[Collected data entries]
Segment Open
(** A record only gains flags; a table only gains records. *)
Definition record_le (r r' : record) : Prop :=
  caller r' = caller r /\
  (has_failed r = true -> has_failed r' = true) /\
  (has_succeeded r = true -> has_succeeded r' = true).

Definition table_le (d d' : Data) : Prop :=
  max_records d' = max_records d /\
  record_count d <= record_count d' /\
  forall i r, live d !! i = Some r ->
    exists r', live d' !! i = Some r' /\ record_le r r'.

Definition unique_sites (d : Data) : Prop := NoDup (callers d).

(** Number of flags set in the live records: the quantity that every
    change to the table increases. *)
Definition weight (r : record) : nat :=
  Nat.b2n (has_failed r) + Nat.b2n (has_succeeded r).

Definition coverage (d : Data) : nat := sum_list_with weight (live d).

(** Full coverage: every live record has both flags. *)
Definition full_coverage (d : Data) : Prop :=
  forall r, r ∈ live d -> has_failed r = true /\ has_succeeded r = true.

(** Invocations observed at a call site, oldest first. *)
Definition at_site (ra : Z) (t : list invocation) : list invocation :=
  filter (fun iv => inv_site iv = ra) t.

Definition is_real (s : step) : bool :=
  match s with Real _ _ => true | Store _ => false end.

(** The invocation was answered without entering the real allocator. *)
Definition forced (iv : invocation) : bool :=
  forallb (fun s => negb (is_real s)) (inv_steps iv).

(** The invocation stored a status, then called the real allocator, and
    returned what the real allocator returned. *)
Definition delegated (iv : invocation) : Prop :=
  exists v c, inv_steps iv = [Store v; Real c (inv_ret iv)].

(** The history of a site with a record: one forced failure, then only
    delegated invocations. *)
Definition served_once (ra : Z) (t : list invocation) : Prop :=
  exists first rest,
    at_site ra t = first :: rest /\
    forced first = true /\ inv_ret first = NULL /\
    Forall delegated rest.

(** Between two invocations: every live record has its failure flag, a
    site without a record was never served, a site with a record was
    served as above. *)
Definition site_inv (d : Data) (t : list invocation) : Prop :=
  Forall (fun r => has_failed r = true) (live d) /\
  (forall ra, ra ∉ callers d -> at_site ra t = []) /\
  (forall ra, ra ∈ callers d -> served_once ra t).

(** Number of invocations at a site answered without the real
    allocator. *)
Definition forced_count (ra : Z) (t : list invocation) : nat :=
  length (filter (fun iv => forced iv = true) (at_site ra t)).

(** Number of invocations at a site that returned the null pointer. *)
Definition null_returns (ra : Z) (t : list invocation) : nat :=
  length (filter (fun iv => inv_ret iv = NULL) (at_site ra t)).

Section Vocabulary.
Context {H : Type} {RA : RealAllocator H}.

(** The four ways a wrapper invocation can go on a well-formed table:
    the table is full and the site unknown; the site is new; the site is
    known and not yet failed; the site is known and already failed. *)
Inductive intercept_spec (c : call) (real : H -> Z * H) (ra : Z)
    (st : State H) : Res H Z -> Prop :=
| spec_full :
    ra ∉ callers (data st) ->
    max_records (data st) <= record_count (data st) ->
    intercept_spec c real ra st (Halt EXIT_FAILURE st)
| spec_fresh st' :
    ra ∉ callers (data st) ->
    record_count (data st) < max_records (data st) ->
    live (data st') =
      live (data st) ++ [{| caller := ra; status := tested_failure |}] ->
    record_count (data st') = S (record_count (data st)) ->
    max_records (data st') = max_records (data st) ->
    wf (data st') ->
    heap st' = heap st ->
    trace st' = trace st ++ [{| inv_site := ra;
                                inv_steps := [Store tested_failure];
                                inv_ret := NULL |}] ->
    intercept_spec c real ra st (Val NULL st')
| spec_first i r st' :
    live (data st) !! i = Some r -> caller r = ra ->
    ra ∉ (caller <$> take i (live (data st))) ->
    has_failed r = false ->
    live (data st') =
      <[i := {| caller := ra;
                status := Z.lor (status r) tested_failure |}]>
        (live (data st)) ->
    record_count (data st') = record_count (data st) ->
    max_records (data st') = max_records (data st) ->
    wf (data st') ->
    heap st' = heap st ->
    trace st' = trace st ++
      [{| inv_site := ra;
          inv_steps := [Store (Z.lor (status r) tested_failure)];
          inv_ret := NULL |}] ->
    intercept_spec c real ra st (Val NULL st')
| spec_again i r st' p h :
    live (data st) !! i = Some r -> caller r = ra ->
    ra ∉ (caller <$> take i (live (data st))) ->
    has_failed r = true ->
    real (heap st) = (p, h) ->
    live (data st') =
      <[i := {| caller := ra;
                status := Z.lor (status r) tested_success |}]>
        (live (data st)) ->
    record_count (data st') = record_count (data st) ->
    max_records (data st') = max_records (data st) ->
    wf (data st') ->
    heap st' = h ->
    trace st' = trace st ++
      [{| inv_site := ra;
          inv_steps := [Store (Z.lor (status r) tested_success);
                        Real c p];
          inv_ret := p |}] ->
    intercept_spec c real ra st (Val p st').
Segment Closed
ABOUT THIS TASK |
The answer must be a single number: how many lines of the records contain the string "callers".

TASK SOLUTION |
5